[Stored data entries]
========================

(* ===== verification/CliFacts.v ===== *)
(** * The command line tool: theory

    The names that are read are those that were listed; the loops end and keep to their
    bounds; [main] runs every scenario, each asks for what [scenario_specs] says, and the exit
    code says whether they could. *)
From Stdlib Require Import Sorting.Sorted.
From S2P Require Import Prelude Errors NodeService ExecCmd AccessRegisters NodeClients FileServerClients Execution DaemonMain Sdk Cli CliRules.

Local Open Scope Z_scope.

(** ** Sets of strings *)

Lemma string_lt_irrefl a : string_lt a a = false.
Proof. induction a as [|x a IH]; [done|]. cbn. rewrite Z.ltb_irrefl. done. Qed.

Lemma string_lt_cons x a y b :
  string_lt (x :: a) (y :: b) = true <-> Z_of_byte x < Z_of_byte y \/ x = y /\ string_lt a b = true.
Proof.
  cbn. destruct (Z.ltb_spec (Z_of_byte x) (Z_of_byte y)); [naive_solver|].
  destruct (Z.ltb_spec (Z_of_byte y) (Z_of_byte x)).
  - split; [done|]. intros [?|[-> ?]]; lia.
  - split; [|intros [?|[_ ?]]; [lia|done]]. intros Hlt. right. split; [|done].
    rewrite <- (byte_of_Z_of_byte x), <- (byte_of_Z_of_byte y). f_equal. lia.
Qed.

Lemma string_lt_trans a b c : string_lt a b = true -> string_lt b c = true -> string_lt a c = true.
Proof.
  revert b c. induction a as [|x a IH]; intros [|y b] [|z c]; try done.
  rewrite !string_lt_cons. intros [?|[-> ?]] [?|[-> ?]]; [left; lia|by left|by left|right; eauto].
Qed.

Lemma string_lt_total a b : string_lt a b = false -> string_lt b a = false -> a = b.
Proof.
  revert b. induction a as [|x a IH]; intros [|y b]; try done. cbn.
  destruct (Z.ltb_spec (Z_of_byte x) (Z_of_byte y)); [done|].
  destruct (Z.ltb_spec (Z_of_byte y) (Z_of_byte x)); [done|]. intros ? ?. f_equal; [|auto].
  rewrite <- (byte_of_Z_of_byte x), <- (byte_of_Z_of_byte y). f_equal. lia.
Qed.

(** A [std::set]: strictly increasing. *)
Definition ordered (names : list bytes) : Prop := StronglySorted (fun a b => string_lt a b = true) names.

Lemma elem_of_set_insert x name names : x ∈ set_insert name names <-> x = name \/ x ∈ names.
Proof.
  induction names as [|n names IH]; cbn; [set_solver|].
  destruct (string_lt name n) eqn:H1; [set_solver|]. destruct (string_lt n name) eqn:H2; [set_solver|].
  rewrite (string_lt_total name n H1 H2). set_solver.
Qed.

Lemma set_insert_ordered name names : ordered names -> ordered (set_insert name names).
Proof.
  unfold ordered. induction 1 as [|n names Hs IH Hn]; cbn; [by repeat constructor|].
  destruct (string_lt name n) eqn:H1.
  - constructor; [by constructor|]. constructor; [done|]. eapply Forall_impl; [exact Hn|]. cbn. intros c. by apply string_lt_trans.
  - destruct (string_lt n name) eqn:H2; [|by constructor]. constructor; [done|].
    apply Forall_forall. intros x [->|Hx]%elem_of_set_insert; [done|]. by eapply Forall_forall in Hn.
Qed.

(** ** The scenarios without loops *)
Section Scenarios.
Context {Val E : Type} `{HC : SdkClock Val E} (G : Generated Val).
Abbreviation W := (Program Val E).
Abbreviation P := (Stops W Stop).

Lemma quiet_command_result (r : CommandResult) : Quiet (logCommandResult (Val := Val) (E := E) r).
Proof. unfold logCommandResult. quiet_steps. Qed.

Lemma logs_command_result (r : CommandResult) : Logs (logCommandResult (Val := Val) (E := E) r).
Proof. unfold logCommandResult. quiet_steps. Qed.

Lemma quiet_log_names node_id regs names : Quiet (log_names (Val := Val) (E := E) node_id regs names).
Proof. revert names. induction regs; intros names; cbn [log_names]; quiet_steps. Qed.

Lemma logs_log_names node_id regs names : Logs (log_names (Val := Val) (E := E) node_id regs names).
Proof. revert names. induction regs; intros names; cbn [log_names]; quiet_steps. Qed.

Lemma quiet_list_node names node_id r : Quiet (logRegistryListNodeResult (Val := Val) (E := E) names node_id r).
Proof. unfold logRegistryListNodeResult. quiet_steps. apply quiet_log_names. Qed.

Lemma logs_list_node names node_id r : Logs (logRegistryListNodeResult (Val := Val) (E := E) names node_id r).
Proof. unfold logRegistryListNodeResult. quiet_steps. apply logs_log_names. Qed.

Lemma quiet_listed rs names : Quiet (log_listed (Val := Val) (E := E) rs names).
Proof. revert names. induction rs; intros names; cbn [log_listed]; quiet_steps. apply quiet_list_node. Qed.

Lemma logs_listed rs names : Logs (log_listed (Val := Val) (E := E) rs names).
Proof. revert names. induction rs; intros names; cbn [log_listed]; quiet_steps. apply logs_list_node. Qed.

Lemma quiet_access_node node_id r : Quiet (logRegistryAccessNodeResult (Val := Val) (E := E) node_id r).
Proof. unfold logRegistryAccessNodeResult, log_value. quiet_steps. Qed.

Lemma logs_access_node node_id r : Logs (logRegistryAccessNodeResult (Val := Val) (E := E) node_id r).
Proof. unfold logRegistryAccessNodeResult, log_value. quiet_steps. Qed.

Lemma quiet_access (m : gmap NodeId (AccessNodeResult (Val := Val))) : Quiet (logRegistryAccessResult (Val := Val) (E := E) (inr m)).
Proof. unfold logRegistryAccessResult. quiet_steps. apply quiet_access_node. Qed.

Lemma logs_access (m : gmap NodeId (AccessNodeResult (Val := Val))) : Logs (logRegistryAccessResult (Val := Val) (E := E) (inr m)).
Proof. unfold logRegistryAccessResult. quiet_steps. apply logs_access_node. Qed.

Lemma quiet_roots i roots : Quiet (log_roots (Val := Val) (E := E) i roots).
Proof. revert i. induction roots; intros i; cbn [log_roots]; quiet_steps. Qed.

Lemma logs_roots i roots : Logs (log_roots (Val := Val) (E := E) i roots).
Proof. revert i. induction roots; intros i; cbn [log_roots]; quiet_steps. Qed.
End Scenarios.
#[export] Hint Resolve quiet_command_result quiet_log_names quiet_list_node quiet_listed quiet_access_node quiet_access quiet_roots : quiet.
#[export] Hint Resolve logs_command_result logs_log_names logs_list_node logs_listed logs_access_node logs_access logs_roots : logs.

(** ** The loops *)
Section Loops.
Context {Val E : Type} `{HC : SdkClock Val E} (G : Generated Val).
Abbreviation W := (Program Val E).
Abbreviation P := (Stops W Stop).

(** A scenario: its title, then quiet messages. *)
Definition began (name : string) (w w' : W) : Prop :=
  exists w1, log_ w1 = log_ w ++ [mkLine Info (str name) []] /\ passes w w1 /\ after w1 w'.

Definition Headed (name : string) (m : P unit) : Prop := forall w, wpx m (fun _ => began name w) (thrown (began name w)) w.

Lemma headed name (m : P unit) : Quiet m -> Headed name (log Info name [];; m).
Proof.
  intros Hm w. apply wpx_bind, wpx_log.
  assert (forall w', after (mkProgram (log_ w ++ [mkLine Info (str name) []]) (made w) (pr_env w)) w' -> began name w w') as Hb.
  { intros w' Hw'. eexists. split; [|split; [|exact Hw']]; [done|]. unfold passes. reflexivity. }
  eapply wpx_mono; [apply Hm| |]; cbn beta; [auto|]. intros s w' [Hs Hw']. split; auto.
Qed.
(* ===== verification/Reports.v ===== *)
(** * What is reported to people

    Models the texts of errors and of the values of registers in the command line tool
    ([src/cli/fmt_helpers.hpp]), of the events of channels and of unexpected exceptions
    ([src/common/common_helpers.hpp]), and the reports of transient errors of the transports ([src/daemon/engine/cyphal/transport_helpers.hpp]). A
    logger is the list of its lines. *)
From Stdlib Require Import Ascii.
From S2P Require Import Prelude Errors.

Local Open Scope Z_scope.
Local Open Scope string_scope.

(** ** Errors *)

(** The command line tool's [fmt::formatter<sdk::Error>]. *)
Definition cli_error_name (code : Z) : string :=
  if (code =? Code.Other)%Z then "Other"
  else if (code =? Code.Busy)%Z then "Busy"
  else if (code =? Code.NoEntry)%Z then "NoEntry"
  else if (code =? Code.TimedOut)%Z then "TimedOut"
  else if (code =? Code.OutOfMemory)%Z then "OutOfMemory"
  else if (code =? Code.AlreadyExists)%Z then "AlreadyExists"
  else if (code =? Code.InvalidArgument)%Z then "InvalidArgument"
  else if (code =? Code.Canceled)%Z then "Canceled"
  else if (code =? Code.NotConnected)%Z then "NotConnected"
  else if (code =? Code.Disconnected)%Z then "Disconnected"
  else if (code =? Code.Shutdown)%Z then "Shutdown"
  else if (code =? Code.OperationInProgress)%Z then "OperationInProgress"
  else "ErrorCode".

Definition cli_format_error (error : Error) : string :=
  match getOptErrno error with
  | Some opt_errno => cli_error_name (getCode error) +:+ "(errno=" +:+ pretty opt_errno +:+ ")"
  | None => cli_error_name (getCode error)
  end.

(** ** Events of channels *)

Definition format_bool (b : bool) : string := if b then "true" else "false".

(** [fmt::formatter<AnyChannel::Completed>] *)
Definition format_completed (opt_error : OptError) (keep_alive : bool) : string :=
  match opt_error with
  | Some error => "Completed(alive=" +:+ format_bool keep_alive +:+ ", err=" +:+ format_error error +:+ ")"
  | None => "Completed(alive=" +:+ format_bool keep_alive +:+ ")"
  end.

(** [fmt::formatter<AnyChannel::Connected>] *)
Definition format_connected : string := "Connected".

(** [performWithoutThrowing]: an action that may throw an exception ([what()]); it is reported, and does
    not leave. *)
Definition performWithoutThrowing {E} (action : E -> option string * E) (logged : list string) (e : E) :
    bool * list string * E :=
  let '(thrown, e) := action e in
  match thrown with
  | None => (true, logged, e)
  | Some what => (false, app logged ["Unexpected C++ exception is caught: " +:+ what], e)
  end.

(** ** Values of registers *)

Section Values.
(** The arrays of bits, numbers and bytes that a register may have, and their text in the
    formatting library (as a range). *)
Context {A : Type} (format_range : A -> string).

(** [uavcan::_register::Value_1_0] *)
Inductive Value : Type :=
| ValueEmpty
| ValueString (value : bytes)
| ValueArray (arr : A).

(** [fmt::formatter<Value_1_0>::format] *)
Definition format_value (value : Value) : string :=
  match value with
  | ValueEmpty => "empty"
  | ValueString str => "'" +:+ String.string_of_list_byte str +:+ "'"
  | ValueArray arr => format_range arr
  end.
End Values.
Arguments Value : clear implicits.

(** ** Transient errors *)

(** [libcyphal::transport::AnyFailure] *)
Inductive AnyFailure : Type :=
| FailArgument
| FailMemory
| FailAnonymous
| FailCapacity
| FailAlreadyExists
| FailPlatform (code : Z).

(** [describeError], and [describeAnyFailure], which visits the variant with it. *)
Definition describeAnyFailure (failure : AnyFailure) : string :=
  match failure with
  | FailArgument => "ArgumentError"
  | FailMemory => "MemoryError"
  | FailAnonymous => "AnonymousError"
  | FailCapacity => "CapacityError"
  | FailAlreadyExists => "AlreadyExistsError"
  | FailPlatform code => "PlatformError(code=" +:+ pretty code +:+ ")"
  end.

(** [ICanTransport::TransientErrorReport::Variant] *)
Inductive CanReport : Type :=
| CanardTxPush (media_index : Z) (failure : AnyFailure)
| CanardRxAccept (media_index : Z) (failure : AnyFailure)
| MediaPop (media_index : Z) (failure : AnyFailure)
| ConfigureMedia (failure : AnyFailure)
| MediaConfig (media_index : Z) (failure : AnyFailure)
| MediaPush (media_index : Z) (failure : AnyFailure).

(** [IUdpTransport::TransientErrorReport::Variant] *)
Inductive UdpReport : Type :=
| UdpardTxPublish (media_index : Z) (failure : AnyFailure)
| UdpardTxRequest (media_index : Z) (failure : AnyFailure)
| UdpardTxRespond (media_index : Z) (failure : AnyFailure)
| UdpardRxMsgReceive (failure : AnyFailure)
| UdpardRxSvcReceive (media_index : Z) (failure : AnyFailure)
| MediaMakeRxSocket (media_index : Z) (failure : AnyFailure)
| MediaMakeTxSocket (media_index : Z) (failure : AnyFailure)
| MediaTxSocketSend (media_index : Z) (failure : AnyFailure)
| MediaRxSocketReceive (media_index : Z) (failure : AnyFailure).

(** ["<what> (mediaIdx={}): {}."] and ["<what>: {}."] *)
Definition at_media (what : string) (media_index : Z) (failure : AnyFailure) : string :=
  what +:+ " (mediaIdx=" +:+ pretty media_index +:+ "): " +:+ describeAnyFailure failure +:+ ".".
Definition at_transport (what : string) (failure : AnyFailure) : string :=
  what +:+ ": " +:+ describeAnyFailure failure +:+ ".".

Definition can_log (report : CanReport) : string :=
  match report with
  | CanardTxPush i f => at_media "Failed to push TX frame to canard" i f
  | CanardRxAccept i f => at_media "Failed to accept RX frame at canard" i f
  | MediaPop i f => at_media "Failed to pop frame from media" i f
  | ConfigureMedia f => at_transport "Failed to configure CAN" f
  | MediaConfig i f => at_media "Failed to configure media" i f
  | MediaPush i f => at_media "Failed to push frame to media" i f
  end.

Definition udp_log (report : UdpReport) : string :=
  match report with
  | UdpardTxPublish i f => at_media "Failed to TX message frame to udpard" i f
  | UdpardTxRequest i f => at_media "Failed to TX request frame to udpard" i f
  | UdpardTxRespond i f => at_media "Failed to TX response frame to udpard" i f
  | UdpardRxMsgReceive f => at_transport "Failed to accept RX message frame at udpard" f
  | UdpardRxSvcReceive i f => at_media "Failed to accept RX service frame at udpard" i f
  | MediaMakeRxSocket i f => at_media "Failed to make RX socket" i f
  | MediaMakeTxSocket i f => at_media "Failed to make TX socket" i f
  | MediaTxSocketSend i f => at_media "Failed to TX frame to socket" i f
  | MediaRxSocketReceive i f => at_media "Failed to RX frame from socket" i f
  end.

(** [operator()] of the reporters: the failure is logged, and not passed on. *)
Definition CanTransientErrorReporter (report_var : CanReport) (logger : list string) : option AnyFailure * list string :=
  (None, (logger ++ [can_log report_var])%list).
Definition UdpTransientErrorReporter (report_var : UdpReport) (logger : list string) : option AnyFailure * list string :=
  (None, (logger ++ [udp_log report_var])%list).

(** ** Properties *)

(** Both programs name errors alike. *)
Lemma cli_formats_alike error : cli_format_error error = format_error error.
Proof. reflexivity. Qed.

(** Texts without a closing parenthesis. *)
Fixpoint unclosed (s : string) : Prop :=
  match s with
  | EmptyString => True
  | String a s' => a <> ")"%char /\ unclosed s'
  end.

Lemma closed_inj s1 s2 t1 t2 :
  unclosed s1 -> unclosed s2 -> s1 +:+ String ")" t1 = s2 +:+ String ")" t2 -> s1 = s2 /\ t1 = t2.
Proof.
  revert s2. induction s1 as [|a s1 IH]; intros [|b s2]; cbn.
  - by intros _ _ [= ->].
  - intros _ [Hb _] [= <- _]. done.
  - intros [Ha _] _ [= -> _]. done.
  - intros [_ H1] [_ H2] [= -> E]. by destruct (IH s2 H1 H2 E) as [-> ->].
Qed.

Lemma pretty_char_open n : pretty_N_char n <> ")"%char.
Proof. unfold pretty_N_char. by repeat case_match. Qed.

Lemma pretty_go_unclosed n : forall s, unclosed s -> unclosed (pretty_N_go n s).
Proof.
  induction (N.lt_wf_0 n) as [n _ IH]. intros s Hs. destruct (decide (0 < n)%N) as [Hn|Hn].
  - rewrite pretty_N_go_step by done. apply IH; [by apply N.div_lt|]. split; [apply pretty_char_open|done].
  - assert (n = 0%N) as -> by lia. by rewrite pretty_N_go_0.
Qed.

Lemma pretty_N_unclosed (n : N) : unclosed (pretty n).
Proof. unfold pretty, pretty_N. case_decide; [by cbn|by apply pretty_go_unclosed]. Qed.

Lemma pretty_Z_unclosed (z : Z) : unclosed (pretty z).
Proof.
  destruct z as [|p|p]; cbn -[pretty]; [by cbn|apply (pretty_N_unclosed (Npos p))|].
  split; [done|apply (pretty_N_unclosed (Npos p))].
Qed.

Lemma closed_number_inj (a b : Z) t1 t2 :
  pretty a +:+ String ")" t1 = pretty b +:+ String ")" t2 -> a = b /\ t1 = t2.
Proof.
  intros E. apply closed_inj in E as [E ->]; [|apply pretty_Z_unclosed..]. split; [|done]. by apply (inj pretty).
Qed.

Lemma append_assoc s1 s2 s3 : (s1 +:+ s2) +:+ s3 = s1 +:+ s2 +:+ s3.
Proof. induction s1 as [|a s1 IH]; [done|]. exact (f_equal (String a) IH). Qed.

(** The text of an error tells the error. *)
Lemma format_error_inj e1 e2 :
  1 <= getCode e1 <= Code.OperationInProgress -> 1 <= getCode e2 <= Code.OperationInProgress ->
  format_error e1 = format_error e2 -> e1 = e2.
Proof.
  destruct e1 as [c1 n1], e2 as [c2 n2]. cbn [getCode]. unfold Code.OperationInProgress. intros H1 H2.
  assert (forall c, 1 <= c <= 12 -> c ∈ [1; 2; 3; 4; 5; 6; 7; 8; 9; 10; 11; 12]) as Hin.
  { intros c Hc. rewrite !elem_of_cons. lia. }
  apply Hin in H1, H2. clear Hin. rewrite !elem_of_cons, elem_of_nil in H1, H2. unfold format_error.
  destruct_or?; subst; try done; destruct n1 as [n1|], n2 as [n2|]; cbn -[pretty]; intros E; simplify_eq/=; try done;
    by apply closed_number_inj in E as [-> _].
Qed.

(** The text of a register's string tells the string, and the texts of strings and of
    registers without a value are not those of ranges, which begin with a bracket. *)
Lemma format_value_told {A} (format_range : A -> string) (v1 v2 : Value A) :
  (forall arr1 arr2, format_range arr1 = format_range arr2 -> arr1 = arr2) ->
  (forall arr, exists s, format_range arr = "[" +:+ s) ->
  format_value format_range v1 = format_value format_range v2 -> v1 = v2.
Proof.
  intros Hinj Hrange. assert (forall l1 l2, String.string_of_list_byte l1 +:+ "'" = String.string_of_list_byte l2 +:+ "'" -> l1 = l2) as Hs.
  { intros l1. induction l1 as [|b1 l1 IH]; intros [|b2 l2] E; cbn in E; try done.
    - injection E as E0 E. by destruct l2.
    - injection E as E0 E. by destruct l1.
    - injection E as E0 E. f_equal; [|by apply IH].
      rewrite <- (byte_of_ascii_of_byte b1), <- (byte_of_ascii_of_byte b2). by f_equal. }
  destruct v1 as [|l1|a1], v2 as [|l2|a2]; cbn; try done.
  - by destruct (Hrange a2) as [s ->].
  - intros E. injection E as E. f_equal. by apply Hs.
  - by destruct (Hrange a2) as [s ->].
  - by destruct (Hrange a1) as [s ->].
  - by destruct (Hrange a1) as [s ->].
  - intros E. f_equal. by apply Hinj.
Qed.

Lemma describe_inj f1 f2 t : describeAnyFailure f1 +:+ t = describeAnyFailure f2 +:+ t -> f1 = f2.
Proof.
  destruct f1, f2; cbn -[pretty]; intros E; simplify_eq/=; try done.
  rewrite !append_assoc in E. by apply closed_number_inj in E as [-> _].
Qed.

Lemma at_media_inj what i1 i2 f1 f2 : at_media what i1 f1 = at_media what i2 f2 -> i1 = i2 /\ f1 = f2.
Proof.
  unfold at_media. intros E. apply (inj (String.append what)) in E. cbn -[pretty describeAnyFailure] in E. simplify_eq.
  apply closed_number_inj in E as [-> E]. cbn -[describeAnyFailure] in E. simplify_eq. by apply describe_inj in E as ->.
Qed.

Lemma at_transport_inj what f1 f2 : at_transport what f1 = at_transport what f2 -> f1 = f2.
Proof.
  unfold at_transport. intros E. apply (inj (String.append what)) in E. cbn -[describeAnyFailure] in E. simplify_eq.
  by apply describe_inj in E as ->.
Qed.

Ltac told_apart :=
  intros E; first
    [ exfalso; unfold at_media, at_transport in E; cbn -[pretty describeAnyFailure] in E; discriminate E
    | apply at_media_inj in E as [-> ->]; reflexivity
    | apply at_transport_inj in E as ->; reflexivity ].

(** Transient errors are not passed on to the transport, and the line in the log tells which
    it was: what happened, on which medium, and the failure. *)
Theorem transient_errors_told :
  (forall r logger, exists line, CanTransientErrorReporter r logger = (None, (logger ++ [line])%list)) /\
  (forall r logger, exists line, UdpTransientErrorReporter r logger = (None, (logger ++ [line])%list)) /\
  (forall r1 r2, can_log r1 = can_log r2 -> r1 = r2) /\
  (forall r1 r2, udp_log r1 = udp_log r2 -> r1 = r2).
Proof.
  split; [by intros r logger; exists (can_log r)|]. split; [by intros r logger; exists (udp_log r)|]. split.
  - intros [] []; cbn [can_log]; told_apart.
  - intros [] []; cbn [udp_log]; told_apart.
Qed.
(** * Requests from the editor to Jedi and back *)

(** A call on an attached worker hands back its promise, posts its
    message last, and the response with the call's id resolves the
    promise. *)
Lemma call_answered type payload now st worker r :
  workerRef st = Some worker →
  response_id r = next_requestId type now st →
  callWorker type payload now st
    = (fst (callWorker type payload now st), Awaiting (S (requestIdCounter st)))
  ∧ last (outbox (fst (callWorker type payload now st)))
    = Some (worker, {| msg_type := type; msg_data := payload;
                       msg_requestId := next_requestId type now st |})
  ∧ settled (worker_onmessage r (fst (callWorker type payload now st)))
    = (S (requestIdCounter st), Some r) :: settled st.
Proof.
  intros Hw Hr. rewrite (callWorker_attached _ _ _ _ worker Hw). cbn.
  split_and!; [done|apply last_snoc|].
  match goal with |- settled (worker_onmessage r ?st1) = _ =>
    destruct (onmessage_pending r (S (requestIdCounter st)) st1) as (-> & _)
  end; [rewrite Hr; apply make_requestId_truthy| |done].
  cbn. rewrite Hr. apply lookup_insert_eq.
Qed.

(** A hover from the editor to Jedi and back.  The component is attached
    and ready; the worker has its flag set and an interpreter in which the
    bootstrap script has run, and the interpreter runs [get_hover]; the
    position is one of Monaco (lines and columns from 1).
    Then [provideHover] waits for the promise of its call; the message it
    posted is a hover request the worker reads; the worker sets the
    globals to the line of the editor and the column less one, unclamped,
    asks Jedi there and posts one response; that response resolves the
    promise of the call; and with it the provider shows the markdown that
    [getHover] rendered from Jedi's first name, or nothing when Jedi finds
    no name. *)
Theorem hover_round_trip w s p st worker value position now :
  workerRef st = Some worker →
  workerReadyRef st = true →
  pyodide s = Some p →
  bootstrap p = Some 50%nat →
  jediInitialized s = true →
  runPython_fault w (PyExpr "get_hover(user_code, user_line, user_column)") = None →
  1 ≤ lineNumber position →
  1 ≤ column position →
  ∃ st1 m req r,
    provideHover value position now st = (st1, Awaiting (S (requestIdCounter st)))
    ∧ last (outbox st1) = Some (worker, m)
    ∧ to_request m = Some req
    ∧ effects_of w req s
      = [GlobalsSet "user_code" (PyStr value);
         GlobalsSet "user_line" (PyInt (lineNumber position));
         GlobalsSet "user_column" (PyInt (column position - 1));
         RunPython (PyExpr "get_hover(user_code, user_line, user_column)");
         JediHelp value (lineNumber position) (column position - 1);
         PostMessage r]
    ∧ settled (worker_onmessage r st1) = (S (requestIdCounter st), Some r) :: settled st
    ∧ hover_contents (Some r)
      = contents_value <$>
          rendered (hover_result w value (lineNumber position) (column position - 1)).
Proof.
  intros Hw Hready Hp Hb Hj Hfault Hline Hcol.
  set (payload := {| pl_code := Some value; pl_line := Some (lineNumber position);
                     pl_column := Some (column position - 1) |}).
  set (r := RespHover (next_requestId hover now st)
              (rendered (hover_result w value (lineNumber position)
                           (column position - 1)))).
  destruct (call_answered hover payload now st worker r Hw eq_refl)
    as (Hcall & Hlast & Hsettled).
  exists (fst (callWorker hover payload now st)),
    {| msg_type := hover; msg_data := payload;
       msg_requestId := next_requestId hover now st |},
    (ReqHover (next_requestId hover now st) value (lineNumber position)
       (column position - 1)), r.
  split_and!; [|done|done| |done|].
  - unfold provideHover. rewrite Hready. cbn. fold payload. by rewrite Hcall.
  - apply effects_of_eq.
    rewrite (hover_when_ready _ _ _ _ _ _ p), Hfault, Hb by done.
    unfold cursor_effects. by rewrite !Z.max_r by lia.
  - subst r. cbn. by destruct (hover_result w value _ _).
Qed.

========================

Assignment: Retype the entries exactly from the first line, stopping after the line with "bounds; [main] runs".

Task result:
(* ===== verification/CliFacts.v ===== *)
(** * The command line tool: theory

    The names that are read are those that were listed; the loops end and keep to their
    bounds; [main] runs every scenario, each asks for what [scenario_specs] says, and the exit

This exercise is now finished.